It was Jim Priest who always led the attacks of teasing at the table, and in the summer of her seventeenth year, when she was no longer in the mood for such horse-play, it was Jim who brought the practice to an end. At the table Jim leaned back in his chair, stroked his red bristly beard, now rapidly graying, looked out of a window over Clara's head, and told a tale concerning an attempt at suicide on the part of a young man in love with Clara. He said the young man, a clerk in a Bidwell store, had taken a pair of trousers from a shelf, tied one leg about his neck and the other to a bracket in the wall. Then he jumped off a counter and had only been saved from death because a town girl, passing the store, had seen him and had rushed in and cut him down. "Now what do you think of that?" he cried. "He was in love with our Clara, I tell you."
After the telling of the tale, Clara got up from the table and ran out of the room. The farm hands joined by her father laughed heartily. Her aunt shook her finger at Jim Priest, the hero of the occasion. "Why don't you let her alone?" she asked.
"She'll never get married if she stays here where you make fun of every young man who pays her any attention." At the door Clara stopped and, turning, put out her tongue at Jim Priest. Another roar of laughter arose. Chairs were scraped along the floor and the men filed out of the house to go back to the work in the barns and about the farm.
In the summer when the change came over her Clara sat at the table and did not hear the tales told by Jim Priest. She thought the farm hands who ate so greedily were vulgar, a notion she had never had before, and wished she did not have to eat with them. One afternoon as she lay in the hammock in the orchard, she heard several of the men in a nearby barn discussing the change that had come over her. Jim Priest was explaining what had happened. "Our fun's over with Clara," he said. "Now we'll have to treat her in a new way. She's no longer a kid. We'll have to let her alone or pretty soon she won't speak to any of us. It's a thing that happens when a girl begins to think about being a woman. The sap has begun to run up the tree."

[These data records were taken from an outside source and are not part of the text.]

(** An exact match wins, also over earlier abbreviations; otherwise the
    first candidate, unless another one does something else. *)
Definition resolve (long_only : bool) (g : list Z) (opts : list option_) : resolution :=
  match filter (λ c, text (name c.1) = g) (candidates g opts 0) with
  | (p, i) :: _ => Found p i
  | [] =>
      match candidates g opts 0 with
      | [] => UnknownName
      | (p, i) :: rest => if existsb (λ c, differs long_only p c.1) rest then AmbiguousName else Found p i
      end
  end.

Section resolution.
Variables (g rest next : list Z).
Hypothesis next_split : next = g ++ rest.
Hypothesis g_nul_free : nul_free g.

Lemma strncmp_name p :
  cstring (name p) → ∃ d, strncmp (name p) next (length g) = Val d ∧ (d =? 0) = bool_decide (g `prefix_of` text (name p)).
Proof using next_split g_nul_free.
  intros Hp. destruct (text_spec _ Hp) as (t & Et & Hn & _). destruct (strncmp_prefix g (text (name p)) t rest g_nul_free Hn) as (d & E & Hd).
  exists d. rewrite strncmp_unrolled, Et, next_split. rewrite <- Et at 1. split; [by rewrite Et|].
  destruct (Z.eqb_spec d 0) as [Hz|Hz]; symmetry; [apply bool_decide_eq_true_2|apply bool_decide_eq_false_2]; rewrite <- Et; tauto.
Qed.

Lemma find_exact_resolve opts i :
  opts_ok opts → find_exact opts next (length g) i = Val (head (filter (λ c, text (name c.1) = g) (candidates g opts i))).
Proof using next_split g_nul_free.
  intros Ho. revert i. induction Ho as [|p opts [Hp _] Hopts IH]; intros i; [done|]. cbn [find_exact candidates].
  destruct (strncmp_name p Hp) as (d & -> & Hd). cbn [mbind outcome_bind]. rewrite strlen_chars by done. cbn [mbind outcome_bind].
  rewrite Hd. destruct (text_spec _ Hp) as (t & _ & _ & Hl). rewrite filter_app.
  destruct (bool_decide_reflect (g `prefix_of` text (name p))) as [[k Hk]|Hk]; cbn [andb]; [|by rewrite IH].
  rewrite filter_cons, filter_nil. cbn [fst]. destruct (decide (text (name p) = g)) as [Eg|Eg].
  - rewrite <- Hl, Eg, Nat.eqb_refl. done.
  - assert ((length g =? chars (name p))%nat = false) as ->.
    { apply Nat.eqb_neq. intros E. apply Eg. rewrite <- Hl, Hk, length_app in E. assert (k = []) as -> by (destruct k; [done|cbn in E; lia]).
      by rewrite Hk, app_nil_r. }
    apply IH.
Qed.

(** The search has met a candidate that differs from the first. *)
Definition met (s : search) : bool := bool_decide (is_Some (ambig_set s)) || ambig_fallback s.

Lemma add_candidate_met pe mem n i j s :
  pfound (add_candidate pe mem n i j s) = pfound s ∧ met (add_candidate pe mem n i j s) = true.
Proof using.
  destruct s as [pf [set|] []], pe, mem; by split.
Qed.

Lemma find_abbrev_resolve lo pe mem n opts i s :
  opts_ok opts → (pfound s = None → met s = false) →
  ∃ s', find_abbrev lo pe mem n opts next (length g) i s = Val s' ∧
    match pfound s with
    | Some (p, j) =>
        pfound s' = Some (p, j) ∧ met s' = met s || existsb (λ c, differs lo p c.1) (candidates g opts i)
    | None =>
        match candidates g opts i with
        | [] => pfound s' = None ∧ met s' = false
        | (p, j) :: r => pfound s' = Some (p, j) ∧ met s' = existsb (λ c, differs lo p c.1) r
        end
    end.
Proof using next_split g_nul_free.
  intros Ho. revert i s. induction Ho as [|p opts [Hp _] Hopts IH]; intros i s Hs; cbn [find_abbrev candidates].
  - exists s. split; [done|]. destruct (pfound s) as [[q j]|]; [cbn; by rewrite orb_false_r|]. split; [done|by apply Hs].
  - destruct (strncmp_name p Hp) as (d & -> & Hd). cbn [mbind outcome_bind]. rewrite Hd. clear Hd d.
    destruct (bool_decide _); cbn [app]; [|by apply IH].
    destruct (pfound s) as [[q j]|] eqn:Eq.
    + destruct (differs lo q p) eqn:Ed.
      * destruct (add_candidate_met pe mem n i j s) as [Ep Em]. destruct (IH (S i) (add_candidate pe mem n i j s)) as (s' & E & Hs').
        { intros Hx. rewrite Ep, Eq in Hx. done. }
        exists s'. split; [done|]. rewrite Ep, Eq, Em in Hs'. cbn [existsb fst]. rewrite Ed. cbn [orb]. rewrite orb_true_r. exact Hs'.
      * destruct (IH (S i) s) as (s' & E & Hs'); [intros Hx; congruence|]. exists s'. split; [done|]. rewrite Eq in Hs'.
        cbn [existsb fst]. rewrite Ed. exact Hs'.
    + destruct (IH (S i) (Search (Some (p, i)) (ambig_set s) (ambig_fallback s))) as (s' & E & Hs'); [done|].
      exists s'. split; [done|]. cbn [pfound] in Hs'. change (met (Search (Some (p, i)) (ambig_set s) (ambig_fallback s))) with (met s) in Hs'.
      rewrite (Hs eq_refl) in Hs'. exact Hs'.
Qed.
End resolution.

(** A name with two dashes, or after [-W]: the option that [resolve] names
    is taken with what follows the name; otherwise the element is used up
    and the answer is ['?']. *)
Lemma process_long_resolves argc argv optstring opts mem d pe prefix g rest prog :
  opts_ok opts → nextchar d = Some (g ++ rest) → cstring (g ++ rest) → nul_free g → EQUALS ∉ g →
  (head rest = Some 0 ∨ head rest = Some EQUALS) → arg argv 0 = Val prog →
  match resolve false g opts with
  | Found p i =>
      process_long_option argc argv optstring opts false mem d pe prefix
      = Some <$> take_long argc argv optstring prefix rest pe p i d
  | AmbiguousName =>
      ∃ l, process_long_option argc argv optstring opts false mem d pe prefix
      = Val (Some (Effect QUESTION
          (set_optopt (set_nextchar (set_optind d (optind d + 1)) (Some (drop (chars (g ++ rest)) (g ++ rest)))) 0)
          None None (say pe (Ambiguous prog prefix (g ++ rest) l))))
  | UnknownName =>
      process_long_option argc argv optstring opts false mem d pe prefix
      = Val (Some (Effect QUESTION (set_optopt (set_nextchar (set_optind d (optind d + 1)) None) 0)
          None None (say pe (Unrecognized prog prefix (g ++ rest)))))
  end.
Proof.
  intros Ho En Hc Hg Hne Hr Hp.
  assert (name_length (g ++ rest) = Val (length g)) as Hl.
  { clear -Hg Hne Hr. induction g as [|c g IH].
    - destruct rest as [|x rest]; [by destruct Hr|]. cbn. by destruct Hr as [[= ->]|[= ->]].
    - apply nul_free_cons in Hg as [Hc Hg]. cbn [app name_length].
      rewrite (proj2 (Z.eqb_neq _ _) Hc), (proj2 (Z.eqb_neq c EQUALS)) by set_solver. cbn [orb].
      rewrite IH by (done || set_solver). done. }
  unfold process_long_option. rewrite Hp, En. cbn [mbind outcome_bind deref]. rewrite Hl. cbn [mbind outcome_bind].
  rewrite (find_exact_resolve g rest (g ++ rest) eq_refl Hg opts 0 Ho). cbn [mbind outcome_bind].
  rewrite drop_app_length. unfold resolve.
  destruct (filter _ (candidates g opts 0)) as [|[p i] ex]; [|done]. cbn [head].
  destruct (find_abbrev_resolve g rest (g ++ rest) eq_refl Hg false pe mem (length opts) opts 0 (Search None None false) Ho) as (s & -> & Hs); [done|].
  cbn [mbind outcome_bind]. fold (met s). cbn [pfound] in Hs.
  destruct (char_at_0 _ Hc) as (c & Ec).
  destruct (candidates g opts 0) as [|[p i] cands].
  - destruct Hs as [-> ->]. cbn [mbind outcome_bind]. rewrite Ec. done.
  - destruct Hs as [-> ->]. destruct (existsb _ cands); [|done].
    rewrite strlen_chars by done. cbn [mbind outcome_bind]. by eexists.
Qed.

(** ** The properties *)

(** exchange, which swaps equal pieces of the two segments in place, ends
    and interchanges the skipped operands with the options after them, keeping
    the order inside both and every other element, and moves first_nonopt and
    last_nonopt along. *)
Theorem exchange_rotates (P N O R : list (list Z)) (d : getopt_data) :
  first_nonopt d = Z.of_nat (length P) → last_nonopt d = first_nonopt d + Z.of_nat (length N) →
  optind d = last_nonopt d + Z.of_nat (length O) →
  exchange (P ++ N ++ O ++ R) d
  = Val (P ++ O ++ N ++ R, set_nonopts d (first_nonopt d + Z.of_nat (length O)) (optind d)).
Proof. intros Hf Hl Ho. rewrite exchange_spec by done. rewrite Hf. do 3 f_equal. lia. Qed.

(** C28. Between calls the vector is the program name, the options moved to the
    front, the operands skipped, the options found since and the rest, as
    first_nonopt, last_nonopt and optind say; every call, with or without long
    options, with an option string without the character 255 and no long option
    that returns val -1, keeps this, faults nowhere, and returns -1 or leaves
    strictly less to scan. *)
Theorem getopt_call_keeps (orig argv : list (list Z)) (u : list Z) (longopts : option (list option_)) (lo mem posix env : bool) (d : getopt_data) :
  Forall cstring orig → optstring_ok u → (∀ opts, longopts = Some opts → opts_ok opts) → scanning orig argv d →
  ∃ argv' e, getopt_internal_r (Z.of_nat (length orig)) argv u longopts lo mem d posix env = Val (argv', e) ∧
    (if code e =? -1 then finished orig argv' (data e)
     else scanning orig argv' (data e) ∧ (todo argv' (data e) < todo argv d)%nat).
Proof.
  intros Ho Hu Hl Hs. assert (orig ≠ []) as Hne by (destruct Hs as (_ & prog & ? & ? & ? & ? & ? & [_ -> _ _ _ _ _ _] & _); done).
  destruct (next_call orig u longopts lo mem posix env Ho Hne Hu Hl argv d Hs) as ([argv' e] & E & Hok). by exists argv', e.
Qed.

(** C27. For a vector with at least the program name, an option string without
    the character 255 and long options none of which returns val -1, a caller's
    loop over getopt, getopt_long, getopt_long_only or __posix_getopt, begun
    with optind 0 or before any other call, always ends, after at most as many
    values as the arguments have characters and elements, without reading
    outside the vector or a string; then the option elements precede the
    operands, both in the order given, all elements after optind are operands
    unless the scan stopped at one (REQUIRE_ORDER) or after --, and without
    PERMUTE the vector is as it was. *)
Theorem getopt_ends (orig : list (list Z)) (u : list Z) (longopts : option (list option_)) (lo mem posix env : bool) (g : globals) :
  orig ≠ [] → Forall cstring orig → optstring_ok u → (∀ opts, longopts = Some opts → opts_ok opts) → unused (fetch g) →
  ∃ argv es g', getopt_loop (λ argv, getopt_internal (Z.of_nat (length orig)) argv u longopts lo mem posix env)
      (S (weight (tail orig))) orig g = Val (argv, es, g') ∧
    finished orig argv (g_data g') ∧ g_optind g' = optind (g_data g') ∧ (length es <= weight (tail orig))%nat.
Proof. intros Hne Ho Hu Hl Hg. exact (loop_ends orig u longopts lo mem posix env Ho Hne Hu Hl g Hg). Qed.

(** C26. A loop over getopt refines a reference parser defined by recursion on
    the arguments: for every vector of strings, list of option characters
    (other than the character 255) and mode, the loop ends, the values returned
    and the arguments in optarg are exactly the parser's, in order, and the
    vector is left with the option elements first and the operands after them,
    optind at the first operand. *)
Theorem getopt_parses (prog : list Z) (args : list (list Z)) (u : list Z) (mem env : bool) (g : globals) :
  Forall cstring (prog :: args) → optstring_ok u → unused (fetch g) →
  let x := parse (mode_of u env) (effective u) args in
  ∃ es g', getopt_loop (λ argv, getopt (Z.of_nat (length (prog :: args))) argv u mem env) (S (weight args)) (prog :: args) g
      = Val (prog :: elements x ++ operands x, es, g') ∧
    observe es = events x ∧ g_optind g' = 1 + Z.of_nat (length (elements x)).
Proof.
  intros Ho Hu Hg. destruct (loop_parses (prog :: args) u false mem false env Ho ltac:(done) Hu g prog args eq_refl Hg)
    as ([[argv es] g'] & E & Hes & Hargv & Hoi). cbn [fst snd app] in *. subst argv. by exists es, g'.
Qed.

The puzzled girl lay in the hammock and looked up at the sky. She thought about Jim Priest's words and tried to understand what he meant. Sadness crept over her and tears came into her eyes. Although she did not know what the old man meant by the words about the sap and the tree, she did, in a detached subconscious way, understand something of the import of the words, and she was grateful for the thoughtfulness that had led to his telling the others to stop trying to tease her at the table. The half worn-out old farm hand, with the bristly beard and the strong old body, became a figure full of significance to her mind. She remembered with gratitude that, in spite of all of his teasing, Jim Priest had never said anything that had in any way hurt her. In the new mood that had come upon her that meant much. A greater hunger for understanding, love, and friendliness took possession of her. She did not think of turning to her father or to her aunt, with whom she had never talked of anything intimate or close to herself, but turned instead to the crude old man. A hundred minor points in the character of Jim Priest she had never thought of before came sharply into her mind. In the barns he had never mistreated the animals as the other farm hands sometimes did. When on Sunday afternoons he was drunk and went staggering through the barns, he did not strike the horses or swear at them. She wondered if it would be possible for her to talk to Jim Priest, to ask him questions about life and people and what he meant by his words regarding the sap and the tree. The farm hand was old and unmarried. She wondered if in his youth he had ever loved a woman. She decided he had. His words about the sap were, she was sure, in some way connected with the idea of love. How strong his hands were. They were gnarled and rough, but there was something beautifully powerful about them. She half wished the old man had been her father. In his youth, in the darkness at night or when he was alone with a girl, perhaps in a quiet wood in the late afternoon when the sun was going down, he had put his hands on her shoulders. He had drawn the girl to him. He had kissed her.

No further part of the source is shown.